**SUPPLIED RECORDS:**

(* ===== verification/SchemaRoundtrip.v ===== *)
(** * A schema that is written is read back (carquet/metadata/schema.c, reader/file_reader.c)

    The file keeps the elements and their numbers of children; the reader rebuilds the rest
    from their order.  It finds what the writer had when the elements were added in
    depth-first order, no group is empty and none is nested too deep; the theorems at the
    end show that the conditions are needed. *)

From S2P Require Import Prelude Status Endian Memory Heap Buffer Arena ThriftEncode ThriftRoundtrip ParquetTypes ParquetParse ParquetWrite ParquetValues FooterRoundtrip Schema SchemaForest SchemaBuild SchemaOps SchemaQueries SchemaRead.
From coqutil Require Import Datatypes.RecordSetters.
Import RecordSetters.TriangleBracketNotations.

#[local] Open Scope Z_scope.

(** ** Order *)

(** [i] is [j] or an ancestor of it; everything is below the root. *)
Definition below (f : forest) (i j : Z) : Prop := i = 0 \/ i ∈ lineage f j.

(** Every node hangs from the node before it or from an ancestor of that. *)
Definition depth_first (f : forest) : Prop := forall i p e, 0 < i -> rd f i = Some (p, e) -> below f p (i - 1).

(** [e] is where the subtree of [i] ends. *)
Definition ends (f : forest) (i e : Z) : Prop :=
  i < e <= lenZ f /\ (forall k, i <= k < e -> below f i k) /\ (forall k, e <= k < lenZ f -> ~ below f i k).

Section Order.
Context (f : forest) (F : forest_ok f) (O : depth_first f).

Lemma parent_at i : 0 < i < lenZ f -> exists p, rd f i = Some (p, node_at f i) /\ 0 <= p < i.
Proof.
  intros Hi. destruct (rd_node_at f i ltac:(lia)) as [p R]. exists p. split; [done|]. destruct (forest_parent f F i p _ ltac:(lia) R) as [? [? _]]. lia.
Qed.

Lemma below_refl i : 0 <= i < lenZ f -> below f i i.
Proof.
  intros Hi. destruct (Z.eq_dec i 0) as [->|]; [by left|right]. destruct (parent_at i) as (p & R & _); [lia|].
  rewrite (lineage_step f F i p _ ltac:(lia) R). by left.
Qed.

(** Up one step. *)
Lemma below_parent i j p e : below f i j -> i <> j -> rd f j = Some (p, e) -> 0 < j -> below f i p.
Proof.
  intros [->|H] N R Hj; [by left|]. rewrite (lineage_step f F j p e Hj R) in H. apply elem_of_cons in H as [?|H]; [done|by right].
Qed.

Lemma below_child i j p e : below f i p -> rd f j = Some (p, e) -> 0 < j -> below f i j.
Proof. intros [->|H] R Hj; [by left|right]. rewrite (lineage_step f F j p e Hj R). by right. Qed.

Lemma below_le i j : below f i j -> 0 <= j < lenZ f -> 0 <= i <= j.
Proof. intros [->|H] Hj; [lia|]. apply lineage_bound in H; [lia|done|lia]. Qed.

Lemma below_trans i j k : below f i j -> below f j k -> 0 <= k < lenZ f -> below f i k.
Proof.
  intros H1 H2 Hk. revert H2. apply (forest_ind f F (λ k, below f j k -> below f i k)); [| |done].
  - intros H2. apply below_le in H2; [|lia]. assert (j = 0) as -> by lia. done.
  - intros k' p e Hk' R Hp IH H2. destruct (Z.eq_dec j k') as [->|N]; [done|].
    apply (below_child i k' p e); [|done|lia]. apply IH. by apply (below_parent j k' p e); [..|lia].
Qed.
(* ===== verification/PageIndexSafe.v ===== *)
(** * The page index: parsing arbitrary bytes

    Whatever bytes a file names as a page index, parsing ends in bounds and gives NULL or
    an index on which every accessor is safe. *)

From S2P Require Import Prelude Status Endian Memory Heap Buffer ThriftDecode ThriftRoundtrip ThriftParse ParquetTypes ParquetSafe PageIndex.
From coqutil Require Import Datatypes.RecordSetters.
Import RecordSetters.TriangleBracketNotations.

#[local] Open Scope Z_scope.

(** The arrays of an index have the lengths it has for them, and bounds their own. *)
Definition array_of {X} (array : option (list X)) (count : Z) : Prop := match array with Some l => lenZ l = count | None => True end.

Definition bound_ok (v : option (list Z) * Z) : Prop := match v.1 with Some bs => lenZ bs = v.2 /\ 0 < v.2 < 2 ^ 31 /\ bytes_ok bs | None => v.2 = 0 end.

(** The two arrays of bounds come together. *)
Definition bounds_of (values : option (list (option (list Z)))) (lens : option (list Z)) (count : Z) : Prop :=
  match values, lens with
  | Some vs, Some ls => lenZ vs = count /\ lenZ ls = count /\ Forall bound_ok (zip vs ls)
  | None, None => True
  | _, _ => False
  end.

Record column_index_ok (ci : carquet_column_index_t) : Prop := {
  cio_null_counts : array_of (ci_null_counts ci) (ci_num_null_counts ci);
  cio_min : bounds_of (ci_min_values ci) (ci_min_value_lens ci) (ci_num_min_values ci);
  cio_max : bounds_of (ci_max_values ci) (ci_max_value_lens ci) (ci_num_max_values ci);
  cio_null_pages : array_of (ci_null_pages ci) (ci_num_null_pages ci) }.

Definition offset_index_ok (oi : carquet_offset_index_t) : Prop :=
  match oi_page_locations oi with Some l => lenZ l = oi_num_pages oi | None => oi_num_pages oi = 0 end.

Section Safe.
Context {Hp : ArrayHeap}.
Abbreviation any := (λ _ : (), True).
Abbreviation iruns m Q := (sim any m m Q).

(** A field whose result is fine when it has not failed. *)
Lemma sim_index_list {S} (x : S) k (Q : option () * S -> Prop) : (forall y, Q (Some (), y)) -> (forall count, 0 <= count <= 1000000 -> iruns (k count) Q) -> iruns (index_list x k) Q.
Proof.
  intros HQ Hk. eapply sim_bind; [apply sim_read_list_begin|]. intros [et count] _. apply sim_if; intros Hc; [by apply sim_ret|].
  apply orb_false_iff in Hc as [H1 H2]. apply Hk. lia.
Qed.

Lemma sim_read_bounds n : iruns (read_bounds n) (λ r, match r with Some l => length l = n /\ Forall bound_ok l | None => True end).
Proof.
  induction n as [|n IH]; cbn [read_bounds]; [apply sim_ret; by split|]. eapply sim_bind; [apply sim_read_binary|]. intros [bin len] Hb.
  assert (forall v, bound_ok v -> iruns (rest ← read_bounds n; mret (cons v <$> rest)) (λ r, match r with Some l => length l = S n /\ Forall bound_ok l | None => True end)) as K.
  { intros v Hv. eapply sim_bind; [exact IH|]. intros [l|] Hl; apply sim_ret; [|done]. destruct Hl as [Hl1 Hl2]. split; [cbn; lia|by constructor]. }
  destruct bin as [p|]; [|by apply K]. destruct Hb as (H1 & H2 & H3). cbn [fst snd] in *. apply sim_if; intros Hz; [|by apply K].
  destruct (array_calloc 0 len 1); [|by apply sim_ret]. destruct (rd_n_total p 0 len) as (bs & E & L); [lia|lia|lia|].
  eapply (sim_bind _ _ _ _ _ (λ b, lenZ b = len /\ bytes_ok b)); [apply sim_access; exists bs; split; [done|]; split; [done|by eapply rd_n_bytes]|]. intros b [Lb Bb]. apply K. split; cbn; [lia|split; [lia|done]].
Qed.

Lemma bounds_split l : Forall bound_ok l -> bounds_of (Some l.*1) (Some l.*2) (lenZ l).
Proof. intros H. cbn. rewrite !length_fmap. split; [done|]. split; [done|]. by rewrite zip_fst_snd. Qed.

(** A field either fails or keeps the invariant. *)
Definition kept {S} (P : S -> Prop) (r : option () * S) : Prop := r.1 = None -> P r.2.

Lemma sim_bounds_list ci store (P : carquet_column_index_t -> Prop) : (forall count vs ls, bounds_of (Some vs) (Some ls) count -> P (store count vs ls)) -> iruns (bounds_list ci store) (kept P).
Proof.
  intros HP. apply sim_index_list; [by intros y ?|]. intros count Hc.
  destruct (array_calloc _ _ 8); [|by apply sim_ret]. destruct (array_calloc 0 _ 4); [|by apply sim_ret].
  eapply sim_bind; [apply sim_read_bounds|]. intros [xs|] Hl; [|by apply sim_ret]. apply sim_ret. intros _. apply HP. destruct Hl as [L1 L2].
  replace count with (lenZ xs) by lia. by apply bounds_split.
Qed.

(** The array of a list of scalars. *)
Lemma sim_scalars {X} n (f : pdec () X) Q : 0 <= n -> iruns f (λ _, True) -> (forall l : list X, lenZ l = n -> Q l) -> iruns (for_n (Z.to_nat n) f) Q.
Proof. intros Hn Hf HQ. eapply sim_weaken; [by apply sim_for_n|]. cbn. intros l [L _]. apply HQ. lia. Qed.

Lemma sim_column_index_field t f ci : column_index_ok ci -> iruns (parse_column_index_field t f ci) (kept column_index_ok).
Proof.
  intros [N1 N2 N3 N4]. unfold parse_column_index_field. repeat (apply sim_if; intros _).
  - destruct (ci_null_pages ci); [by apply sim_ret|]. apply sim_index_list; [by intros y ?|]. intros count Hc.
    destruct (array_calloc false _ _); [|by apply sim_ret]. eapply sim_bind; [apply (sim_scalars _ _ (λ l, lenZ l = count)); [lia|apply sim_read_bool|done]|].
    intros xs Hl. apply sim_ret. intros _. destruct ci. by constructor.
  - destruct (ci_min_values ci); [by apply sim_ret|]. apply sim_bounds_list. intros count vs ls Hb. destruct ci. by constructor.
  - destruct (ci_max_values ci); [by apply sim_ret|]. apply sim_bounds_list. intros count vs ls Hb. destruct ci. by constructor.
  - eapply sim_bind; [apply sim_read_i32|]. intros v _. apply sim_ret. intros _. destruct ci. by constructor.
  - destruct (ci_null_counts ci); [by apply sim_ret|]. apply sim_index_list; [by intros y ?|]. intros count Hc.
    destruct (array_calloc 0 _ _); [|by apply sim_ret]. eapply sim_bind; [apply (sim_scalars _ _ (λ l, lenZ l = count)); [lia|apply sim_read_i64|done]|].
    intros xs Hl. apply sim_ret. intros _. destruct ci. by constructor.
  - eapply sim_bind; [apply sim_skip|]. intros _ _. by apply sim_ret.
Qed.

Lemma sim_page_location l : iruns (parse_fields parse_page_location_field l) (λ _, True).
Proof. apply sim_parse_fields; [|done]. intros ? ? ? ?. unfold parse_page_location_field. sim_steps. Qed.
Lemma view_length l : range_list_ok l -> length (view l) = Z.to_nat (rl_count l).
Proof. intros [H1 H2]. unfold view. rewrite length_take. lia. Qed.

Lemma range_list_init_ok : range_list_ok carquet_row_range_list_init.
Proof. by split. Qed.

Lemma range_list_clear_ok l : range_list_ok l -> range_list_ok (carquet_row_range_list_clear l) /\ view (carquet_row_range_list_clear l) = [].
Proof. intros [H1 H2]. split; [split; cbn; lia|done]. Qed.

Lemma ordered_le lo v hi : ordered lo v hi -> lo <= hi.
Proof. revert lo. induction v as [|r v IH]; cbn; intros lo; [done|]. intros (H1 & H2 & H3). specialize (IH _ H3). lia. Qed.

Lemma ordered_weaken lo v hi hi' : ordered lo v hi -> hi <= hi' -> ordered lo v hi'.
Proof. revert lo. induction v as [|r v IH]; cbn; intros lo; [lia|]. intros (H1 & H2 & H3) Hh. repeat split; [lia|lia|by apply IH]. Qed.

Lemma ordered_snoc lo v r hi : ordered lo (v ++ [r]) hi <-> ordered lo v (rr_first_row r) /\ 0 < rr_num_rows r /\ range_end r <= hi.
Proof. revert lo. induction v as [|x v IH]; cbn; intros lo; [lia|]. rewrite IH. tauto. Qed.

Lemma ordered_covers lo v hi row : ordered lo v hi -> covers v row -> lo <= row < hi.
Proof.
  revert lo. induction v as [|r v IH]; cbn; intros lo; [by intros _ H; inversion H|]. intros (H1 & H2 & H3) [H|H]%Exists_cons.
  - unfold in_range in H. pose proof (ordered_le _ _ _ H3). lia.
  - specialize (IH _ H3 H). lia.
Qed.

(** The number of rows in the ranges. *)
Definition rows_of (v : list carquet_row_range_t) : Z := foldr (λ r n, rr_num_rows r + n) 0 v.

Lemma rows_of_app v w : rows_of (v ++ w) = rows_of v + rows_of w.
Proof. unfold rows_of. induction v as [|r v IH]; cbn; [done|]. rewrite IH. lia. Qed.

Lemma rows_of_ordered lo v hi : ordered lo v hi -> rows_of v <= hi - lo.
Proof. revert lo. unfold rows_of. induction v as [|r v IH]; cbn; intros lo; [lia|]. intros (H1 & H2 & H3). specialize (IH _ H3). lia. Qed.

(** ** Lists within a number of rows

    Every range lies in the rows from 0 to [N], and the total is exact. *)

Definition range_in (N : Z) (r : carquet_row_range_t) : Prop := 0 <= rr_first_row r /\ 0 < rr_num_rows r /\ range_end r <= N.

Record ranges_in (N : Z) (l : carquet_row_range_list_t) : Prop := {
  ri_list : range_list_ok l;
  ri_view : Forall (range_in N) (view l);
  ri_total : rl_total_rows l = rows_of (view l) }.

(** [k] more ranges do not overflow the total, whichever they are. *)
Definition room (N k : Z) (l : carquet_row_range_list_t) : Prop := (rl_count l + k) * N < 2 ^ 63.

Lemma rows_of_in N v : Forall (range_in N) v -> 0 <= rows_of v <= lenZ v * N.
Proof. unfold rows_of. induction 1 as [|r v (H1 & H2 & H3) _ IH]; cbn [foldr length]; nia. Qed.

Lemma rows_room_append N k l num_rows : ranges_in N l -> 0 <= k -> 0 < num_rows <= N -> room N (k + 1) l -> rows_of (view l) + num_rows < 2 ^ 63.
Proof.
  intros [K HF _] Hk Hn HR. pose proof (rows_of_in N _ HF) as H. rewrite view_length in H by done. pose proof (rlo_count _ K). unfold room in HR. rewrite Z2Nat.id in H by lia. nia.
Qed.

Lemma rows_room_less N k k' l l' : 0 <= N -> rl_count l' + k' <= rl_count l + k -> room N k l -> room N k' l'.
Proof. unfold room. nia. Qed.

**WORK TO BE COMPLETED:**
Respond with one number only: how many lines of the data contain "ends".

**SOLUTION:**
3